Ok

En poursuivant votre navigation sur ce site, vous acceptez l'utilisation de cookies. Ces derniers assurent le bon fonctionnement de nos services. En savoir plus.

20/09/2011

BULLETIN CELINIEN

Bulletin célinien n° 333

BC333.jpg

 

Cette livraison de septembre s’ouvre sur l’hommage rendu à Céline au cimetière de Meudon à l’initiative de François GIBAULT, président de la Société des Etudes céliniennes. Marc LAUDELOUT en donne un résumé dans son éditorial. A l’occasion de cette cérémonie, François Gibault improvisa une allocution reproduite dans ce bulletin, en rappelant que 50 000 exemplaires de Voyage au bout de la nuit sont vendus en France chaque année sans parler des traductions.

Michel UYEN signale la parution d’un nouveau livre sur l’exil danois. Cet ouvrage, intitulé « Le dernier voyage. Les années d’exil de Céline au Danemark, 1945-1951 » à été écrit par Nico Keuning, déjà auteur en 1993 d’un « Céline, de Rennes à Saint-Malo ». Voici donc un nouveau livre sur un sujet déjà traité et notamment par Helga Pedersen, Claude Duneton, Eric Mazet et Pierre Pécastaing, David Alliot et François Marchetti…

Marc Laudelout signe la réception critique du Céline de Henri Godard au sujet duquel la presse en général ne tarit pas d’éloges. Ce sont les « céliniens » qui, note l’éditorialiste, expriment le plus de réserves et notamment Philippe ALMERAS, dont le présent bulletin publie la critique du Céline de Godard dans un article intitulé « Céline à la sauce velours ».

Alméras commence par rappeler quelques vérités bien sonnantes et notamment celles que lui a inspiré le colloque de Beaubourg où se sont exprimés « des exorcistes tous formés aux méthodes, aux formules conjuratoires et aux tabous du professeur émérite. Le colloque Céline de Beaubourg en février a été une démonstration presque caricaturale de la chose, les clercs chargés de commenter Céline se relayant pour le conjurer et répudier toute collusion avec lui. » Et de poursuivre – au sujet du même colloque- qu’une pleine salle de célinien aient pu « écouter sans broncher une succession de post-céliniens dire l’horreur que leur inspirent « les pamphlets » alors que personne ne leur en demandait tant. (…) Voir l’année du cinquantenaire, le sujet d’une « célébration » refusée agrémenté d’une succession de qualificatifs négatifs par de supposés admirateurs marque le résultat du réarmement moral depuis la guerre. » C.Q.F.D. Faut-il s’en étonner ? Assurément non.

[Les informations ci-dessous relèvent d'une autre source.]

(** Induction along the scan of [ReplaceAll]. *)
Lemma scan_ind (old : gostring) (Hold : old <> []) (P : gostring -> Prop) :
  P [] ->
  (forall r, P r -> P (old ++ r)) ->
  (forall c s, HasPrefix (c :: s) old = false -> P s -> P (c :: s)) ->
  forall s, P s.
Proof.
  intros Hnil Hmatch Hstep s.
  remember (length s) as n eqn:Hn.
  revert s Hn. induction n as [n IH] using lt_wf_ind. intros s Hn.
  destruct s as [|c s]; [done|].
  destruct (HasPrefix (c :: s) old) eqn:Hp.
  - apply HasPrefix_true in Hp as [r Hr]. rewrite Hr. apply Hmatch.
    apply (IH (length r)); [|done].
    subst n. rewrite Hr, length_app.
    destruct old; [done|simpl; lia].
  - apply Hstep; [done|]. apply (IH (length s)); [|done].
    subst n. simpl. lia.
Qed.

Lemma Contains_match (old r : gostring) : Contains (old ++ r) old = true.
Proof.
  destruct old as [|a o]; destruct r; simpl; try done;
    rewrite ?Z.eqb_refl; try done.
  - change (o ++ []) with (o ++ @nil Z).
    by rewrite HasPrefix_app.
  - by rewrite HasPrefix_app.
Qed.

Lemma Contains_cons (c : Z) (s sub : gostring) :
  Contains (c :: s) sub = HasPrefix (c :: s) sub || Contains s sub.
Proof. done. Qed.

Lemma ReplaceAll_absent (s old new : gostring) :
  old <> [] -> Contains s old = false -> ReplaceAll s old new = s.
Proof.
  intros Hold. induction s as [| r IH | c s Hp IH] using (scan_ind old Hold);
    try done; intros Hc.
  - by apply ReplaceAll_nil.
  - by rewrite Contains_match in Hc.
  - rewrite Contains_cons in Hc. apply orb_false_iff in Hc as [_ Hc].
    rewrite ReplaceAll_step by done. by rewrite IH.
Qed.

Lemma ReplaceAll_elem (s old new : gostring) (x : Z) :
  old <> [] -> x ∈ ReplaceAll s old new -> x ∈ s \/ x ∈ new.
Proof.
  intros Hold. induction s as [| r IH | c s Hp IH] using (scan_ind old Hold);
    try done.
  - rewrite ReplaceAll_nil by done. auto.
  - rewrite ReplaceAll_match by done. intros [H|H]%elem_of_app; [by right|].
    destruct (IH H); [left|by right]. apply elem_of_app. by right.
  - rewrite ReplaceAll_step by done.
    intros [->|H]%elem_of_cons; [left; by left|].
    destruct (IH H); [left; by right|by right].
Qed.

Lemma ReplaceAll_length (s old new : gostring) :
  old <> [] -> (length new <= length old)%nat ->
  (length (ReplaceAll s old new) <= length s)%nat.
Proof.
  intros Hold Hlen. induction s as [| r IH | c s Hp IH] using (scan_ind old Hold);
    try done.
  - by rewrite ReplaceAll_nil.
  - rewrite ReplaceAll_match by done. rewrite !length_app. lia.
  - rewrite ReplaceAll_step by done. simpl. lia.
Qed.

Lemma ReplaceAll_shorter (s old new : gostring) :
  (length new < length old)%nat -> Contains s old = true ->
  (length (ReplaceAll s old new) < length s)%nat.
Proof.
  intros Hlen.
  assert (Hold : old <> []) by (destruct old; [simpl in Hlen; lia|done]).
  induction s as [| r IH | c s Hp IH] using (scan_ind old Hold); try done.
  - intros H. destruct old; [done|]. simpl in H. done.
  - intros _. rewrite ReplaceAll_match by done. rewrite !length_app.
    pose proof (ReplaceAll_length r old new Hold ltac:(lia)). lia.
  - rewrite Contains_cons, Hp. simpl. intros H.
    rewrite ReplaceAll_step by done. simpl. specialize (IH H). lia.
Qed.

(** A rune that [old] does not hold ends no match. *)
Lemma HasPrefix_snoc (s old : gostring) (c : Z) :
  c ∉ old -> HasPrefix s old = false -> HasPrefix (s ++ [c]) old = false.
Proof.
  revert old. induction s as [|b s IH]; intros [|a o] Hc H; simpl in *;
    try done.
  - apply andb_false_iff. destruct o; [left|by right].
    apply Z.eqb_neq. intros ->. apply Hc. by left.
  - apply andb_false_iff in H as [H|H]; apply andb_false_iff; [by left|right].
    apply IH; [|done]. intros Hin. apply Hc. by right.
Qed.

Lemma ReplaceAll_snoc (s old new : gostring) (c : Z) :
  old <> [] -> c ∉ old ->
  ReplaceAll (s ++ [c]) old new = ReplaceAll s old new ++ [c].
Proof.
  intros Hold Hc. induction s as [| r IH | b s Hp IH] using (scan_ind old Hold);
    try done.
  - rewrite ReplaceAll_nil by done. simpl.
    rewrite ReplaceAll_step, ReplaceAll_nil; try done.
    destruct old as [|a o]; [done|]. apply HasPrefix_first.
    intros ->. apply Hc. by left.
  - rewrite <- app_assoc, !ReplaceAll_match by done.
    by rewrite IH, app_assoc.
  - change ((b :: s) ++ [c]) with (b :: (s ++ [c])).
    rewrite !ReplaceAll_step; try done.
    + by rewrite IH.
    + change (b :: (s ++ [c])) with ((b :: s) ++ [c]).
      by apply HasPrefix_snoc.
Qed.

(** Replacing one rune by another is a map. *)
Lemma ReplaceAll_rune (s : gostring) (a b : Z) :
  ReplaceAll s [a] [b] = map (fun c => if c =? a then b else c) s.
Proof.
  unfold ReplaceAll. induction s as [|c s IH]; [done|].
  cbn [replaceScan HasPrefix length]. simpl Nat.sub.
  rewrite (Z.eqb_sym a c). destruct (c =? a) eqn:Hca; simpl; by rewrite Hca, IH.
Qed.

Lemma Contains_rune (s : gostring) (a : Z) :
  Contains s [a] = false <-> a ∉ s.
Proof.
  induction s as [|c s IH]; simpl.
  - split; [intros _ H; inversion H|done].
  - rewrite andb_true_r, orb_false_iff, IH, not_elem_of_cons, Z.eqb_neq.
    done.
Qed.

End strings_facts.

(** ** [cleanSnippet] *)

Module snippet_facts.
Import strings strings_facts snippet.

Lemma TrimLeftFunc_noLead (s : gostring) : noLead (TrimLeftFunc s IsSpace).
Proof.
  induction s as [|a s IH]; simpl; [by intros c r|].
  destruct (IsSpace a) eqn:Ha; [done|].
  intros c r [= <- <-]. done.
Qed.

Lemma TrimRightFunc_cons (a : Z) (s : gostring) (f : Z -> bool) :
  TrimRightFunc (a :: s) f = [] \/
  exists r, TrimRightFunc (a :: s) f = a :: r.
Proof.
  simpl. destruct (TrimRightFunc s f); [destruct (f a)|]; eauto.
Qed.

Lemma TrimRightFunc_noLead (s : gostring) :
  noLead s -> noLead (TrimRightFunc s IsSpace).
Proof.
  destruct s as [|a s]; [done|]. intros Hs c r Hr.
  destruct (TrimRightFunc_cons a s IsSpace) as [H|[r' H]];
    rewrite H in Hr; [done|].
  injection Hr as <- <-. by eapply Hs.
Qed.

Lemma noTrail_cons (a b : Z) (s : gostring) :
  noTrail (b :: s) -> noTrail (a :: b :: s).
Proof.
  intros H r c Hr. destruct r as [|a' r]; [done|].
  injection Hr as <- Hr. by eapply H.
Qed.

Lemma noTrail_tail (a b : Z) (s : gostring) :
  noTrail (a :: b :: s) -> noTrail (b :: s).
Proof. intros H r c Hr. apply (H (a :: r) c). by rewrite Hr. Qed.

Lemma TrimRightFunc_noTrail (s : gostring) : noTrail (TrimRightFunc s IsSpace).
Proof.
  induction s as [|a s IH]; simpl; [by intros [|??] c|].
  destruct (TrimRightFunc s IsSpace) as [|b r].
  - destruct (IsSpace a) eqn:Ha; [by intros [|??] c|].
    intros [|? [|??]] c; [|done..]. by intros [= <-].
  - by apply noTrail_cons.
Qed.

Lemma TrimLeftFunc_id (s : gostring) :
  noLead s -> TrimLeftFunc s IsSpace = s.
Proof.
  destruct s as [|a s]; [done|]. intros H. simpl.
  by rewrite (H a s).
Qed.

Lemma TrimRightFunc_id (s : gostring) :
  noTrail s -> TrimRightFunc s IsSpace = s.
Proof.
  induction s as [|a s IH]; [done|]. intros H. simpl.
  destruct s as [|b s].
  - simpl. by rewrite (H [] a).
  - rewrite IH by (by eapply noTrail_tail). done.
Qed.

Lemma TrimSpace_noLead (s : gostring) : noLead (TrimSpace s).
Proof. apply TrimRightFunc_noLead, TrimLeftFunc_noLead. Qed.

Lemma TrimSpace_noTrail (s : gostring) : noTrail (TrimSpace s).
Proof. apply TrimRightFunc_noTrail. Qed.

Lemma TrimSpace_id (s : gostring) :
  noLead s -> noTrail s -> TrimSpace s = s.
Proof.
  intros H1 H2. unfold TrimSpace. rewrite TrimLeftFunc_id by done.
  by apply TrimRightFunc_id.
Qed.

Lemma TrimLeftFunc_length (s : gostring) (f : Z -> bool) :
  (length (TrimLeftFunc s f) <= length s)%nat.
Proof.
  induction s as [|a s IH]; simpl; [done|]. destruct (f a); simpl; lia.
Qed.

Lemma TrimRightFunc_length (s : gostring) (f : Z -> bool) :
  (length (TrimRightFunc s f) <= length s)%nat.
Proof.
  induction s as [|a s IH]; simpl; [done|].
  destruct (TrimRightFunc s f); [destruct (f a)|]; simpl in *; lia.
Qed.

Lemma TrimSpace_length (s : gostring) :
  (length (TrimSpace s) <= length s)%nat.
Proof.
  unfold TrimSpace.
  pose proof (TrimRightFunc_length (TrimLeftFunc s IsSpace) IsSpace).
  pose proof (TrimLeftFunc_length s IsSpace). lia.
Qed.

Lemma blank_keeps (a c : Z) :
  IsSpace a = true -> IsSpace c = false -> blank a c = c.
Proof.
  intros Ha Hc. unfold blank. destruct (c =? a) eqn:Hca; [|done].
  apply Z.eqb_eq in Hca. congruence.
Qed.

Lemma blank_noLead (a : Z) (s : gostring) :
  IsSpace a = true -> noLead s -> noLead (map (blank a) s).
Proof.
  intros Ha H c r Hr. destruct s as [|b s]; [done|].
  injection Hr as <- <-. rewrite blank_keeps; [|done|]; by eapply H.
Qed.

Lemma blank_noTrail (a : Z) (s : gostring) :
  IsSpace a = true -> noTrail s -> noTrail (map (blank a) s).
Proof.
  intros Ha H r c Hr.
  apply fmap_app_inv in Hr as (r' & l & -> & Hl & ->).
  destruct l as [|b [|??]]; simpl in Hl; try done. injection Hl as ->.
  rewrite blank_keeps; [|done|]; by eapply H.
Qed.

Lemma blank_absent (a : Z) (s : gostring) : a <> 32 -> a ∉ map (blank a) s.
Proof.
  intros Ha [c [Hc _]]%list_elem_of_fmap. unfold blank in Hc.
  destruct (c =? a) eqn:Hca; [done|]. apply Z.eqb_neq in Hca. done.
Qed.

Lemma blank_other (a x : Z) (s : gostring) :
  x <> 32 -> x ∉ s -> x ∉ map (blank a) s.
Proof.
  intros Hx Hs [c [Hc Hin]]%list_elem_of_fmap. unfold blank in Hc.
  destruct (c =? a); [done|]. by subst.
Qed.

En un temps où les larbins des officines de la  political-correctness et autre soft-ideologie  font l’opinion, rien d’étonnant à ce que des chercheurs sans aucun doute talentueux, surfent sur la même vague en évitant prudemment les lames de fond. A l’inverse, après avoir lu Alméras, on rejette Céline ou on le prend en bloc, tel quel, comme il est, comme un chien avec ses crocs ou un chat avec ses griffes. Comme un rosier avec ses épines. Le mérite de Philippe Alméras est d’apporter quelque clarté dans une approche que d’aucuns jugeront sans complaisance et que je trouve ni plus ni moins qu’honnête. Elle n’entame rien de l’intérêt que je peux porter pour ma part à l’œuvre écrite d’un personnage hors du commun et sans aucun doute « humain » par là, trop humain pour méconnaître sa « viande » et conséquemment celle des autres. Lui, au moins avait cette faculté de ne pas s’illusionner sur les mérites de ceux qui comme on dit tiennent le « haut du pavé » et servent les gagnants. Si Céline était un saint, cela se saurait. C’était un homme, un homme tout court avec ses défauts, ses emportements, ses faiblesses et ses élans du cœur et, dirons- nous, de l’âme, avec le talent en plus, qui fait défaut au plus grand nombre, de là sa force.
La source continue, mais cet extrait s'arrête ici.